After seven days of in vitro differentiation (DIV7), we confirmed that over 95% of iPSCs differentiated into HB9-positive LMNs. Notably, the cell viability of FUS_H517D LMNs was comparable to that of LMNs differentiated from iPSCs without the FUS/TLS mutation at DIV7. However, by DIV14 and DIV21, the viability of FUS_H517D LMNs was notably lower than that of control LMNs, indicating degeneration of FUS_H517D LMNs after differentiation. Using our microfluidic device, we assessed axonal phenotypes in FUS_H517D LMNs. Under oxidative stress conditions, we observed that the axonal length of FUS_H517D LMNs was significantly shorter than that of control cells as early as DIV7, with this axonal growth restriction becoming more pronounced by DIV11. This suggests that axonal growth restriction is an early detectable phenotype in degenerating neurons. Additionally, we examined mitochondrial trafficking within axons in our device, which is often disrupted in degenerative neurons. Our results showed a significant increase in the number of motile mitochondria in FUS_H517D LMNs, with retrograde transport accounting for a large portion of trafficking. Our microfluidic device-based culture and evaluation system using FUS_H517D LMNs offers a valuable ALS cellular model focused on early axonal phenotypes. This approach contributes to the study of molecular mechanisms underlying axonal degeneration in ALS.

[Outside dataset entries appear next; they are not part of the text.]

Lemma sample_actions_drawn (space : Space) (n : nat) :
  forall g : RandomState,
    sample_actions n space g = (drawn space g n, Nat.iter n (next_random_state space) g).
Proof.
  unfold drawn. induction n as [|n IH]; intros g; [done |].
  cbn [sample_actions]. destruct (space_sample space g) as [a g1] eqn:Hs.
  assert (Hnext : next_random_state space g = g1) by (unfold next_random_state; by rewrite Hs).
  rewrite IH, Nat.iter_succ_r, Hnext. cbn [seq map].
  change (Nat.iter 0 (next_random_state space) g) with g. rewrite Hs. cbn [fst].
  f_equal. f_equal. rewrite <- seq_shift, map_map. apply map_ext. intros i.
  by rewrite Nat.iter_succ_r, Hnext.
Qed.

(** What a call of [step] does when it comes back: the calls it made, in
    order, and the state it leaves. *)
Lemma step_returns (st : Z) (take_random_actions explore : bool) (w w' : World) :
  step st take_random_actions explore w = Return tt w' ->
  exists curr actions est_values logprobs action_infos policy1 g1 cs_act
         next_observations rewards dones env_infos vec_env1,
    _curr_observations (self w) = Some curr
    /\ choose_actions st take_random_actions explore (self w)
         (store_observations st 0 (_replay_pools (self w)) curr).1.2 (random_state w)
       = inr (actions, est_values, logprobs, action_infos, policy1, g1, cs_act)
    /\ vec_step actions (_vec_env (self w))
       = ((next_observations, rewards, dones, env_infos), vec_env1)
    /\ calls w'
       = calls w
         ++ observation_calls st (take (length (_replay_pools (self w))) curr)
         ++ cs_act
         ++ [CallVecEnvStep actions]
         ++ (if np_any dones then [CallResetGetAction] else [])
         ++ effect_calls
              (take (length (_replay_pools (self w)))
                 (zip_effects actions rewards dones (update_infos env_infos action_infos)
                    est_values logprobs))
    /\ _curr_observations (self w') = Some next_observations
    /\ _vec_env (self w') = vec_env1
    /\ _policy (self w') = (if np_any dones then reset_get_action policy1 else policy1)
    /\ random_state w' = g1
    /\ _replay_pools (self w')
       = imap (fun i p =>
                 with_effect (zip_effects actions rewards dones
                                (merged_infos env_infos action_infos) est_values logprobs) i
                   (observed st curr i p))
              (_replay_pools (self w))
    /\ _n_envs (self w') = _n_envs (self w).
Proof.
  unfold step. destruct (_curr_observations (self w)) as [curr|] eqn:Hcurr; [| done].
  pose proof (store_observations_calls st (_replay_pools (self w)) curr 0) as Hcs1.
  pose proof (store_observations_length st (_replay_pools (self w)) curr 0) as Hlen1.
  pose proof (store_observations_pools st (_replay_pools (self w)) curr 0) as Hp1.
  destruct (store_observations st 0 (_replay_pools (self w)) curr)
    as [[pools1 encoded] cs1] eqn:Hso.
  simpl in Hcs1, Hlen1, Hp1.
  destruct (choose_actions st take_random_actions explore (self w) encoded (random_state w))
    as [[[e g1] cs2] | [[[[[[actions est_values] logprobs] action_infos] policy1] g1] cs2]]
    eqn:Hchoose; [done |].
  destruct (vec_step actions (_vec_env (self w)))
    as [[[[next_observations rewards] dones] env_infos] vec_env1] eqn:Hstep.
  pose proof (store_effects_calls pools1 actions rewards dones
                (update_infos env_infos action_infos) est_values logprobs 0) as Hcs4.
  pose proof (store_effects_pools pools1 actions rewards dones
                (update_infos env_infos action_infos) est_values logprobs 0) as Hp2.
  destruct (store_effects 0 pools1 actions rewards dones
              (update_infos env_infos action_infos) est_values logprobs) as [pools2 cs4].
  simpl in Hcs4, Hp2. rewrite Hlen1 in Hcs4.
  assert (Hpools : pools2
                   = imap (fun i p =>
                             with_effect (zip_effects actions rewards dones
                                            (merged_infos env_infos action_infos)
                                            est_values logprobs) i
                               (observed st curr i p))
                          (_replay_pools (self w))).
  { rewrite Hp2, Hp1, imap_imap, update_infos_merged. by apply imap_ext. }
  destruct (np_any dones) eqn:Hany; intros [= <-]; simpl;
    exists curr, actions, est_values, logprobs, action_infos, policy1, g1, cs2,
           next_observations, rewards, dones, env_infos, vec_env1;
    rewrite Hso, Hcs1, Hcs4, ?Hany; unfold observation_calls, effect_calls; done.
Qed.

肌萎缩侧索硬化症(ALS)是一种由上下运动神经元丧失引起的进行性神经退行性疾病。据报道,FUS/TLS基因突变是日本家族性ALS患者中第二常见的突变。近年来,源自ALS患者的诱导多能干细胞(iPSC)分化而来的下运动神经元(LMN)已被广泛用于分析神经元细胞死亡和退化的机制。
在本研究中,我们开发了一种微流控装置,旨在高分辨率观察源自诱导多能干细胞(iPSC)的神经元的轴突生长、形态和运输,并测试我们的微流控装置是否能有效评估神经退行性表型。我们使用携带纯合FUS/TLS突变(FUS_H517D)的iPSC,通过在四环素调控系统的控制下表达NEUROG2、ISL1和LHX3来诱导LMN。
体外分化7天后(DIV7),我们证实超过95%的iPSC分化为HB9阳性的LMN。值得注意的是,FUS_H517D LMN在DIV7时的细胞活力与未发生FUS/TLS突变的iPSC分化而来的LMN相当。然而,到DIV14和DIV21时,FUS_H517D LMN的活力明显低于对照LMN,表明分化后FUS_H517D LMN发生了退化。使用我们的微流控装置,我们评估了FUS_H517D LMN的轴突表型。在氧化应激条件下,我们观察到早在DIV7时,FUS_H517D LMN的轴突长度就明显短于对照细胞,到DIV11时这种轴突生长受限更加明显。这表明轴突生长受限是退化神经元中早期可检测到的表型。此外,我们检查了我们装置中轴突内的线粒体运输情况,这在退化神经元中经常受到干扰。我们的结果显示FUS_H517D LMN中活动线粒体的数量显著增加,逆行运输占运输的很大一部分。我们基于微流控装置的使用FUS_H517D LMN的培养和评估系统提供了一个有价值的专注于早期轴突表型的ALS细胞模型。这种方法有助于研究ALS中轴突退化的分子机制。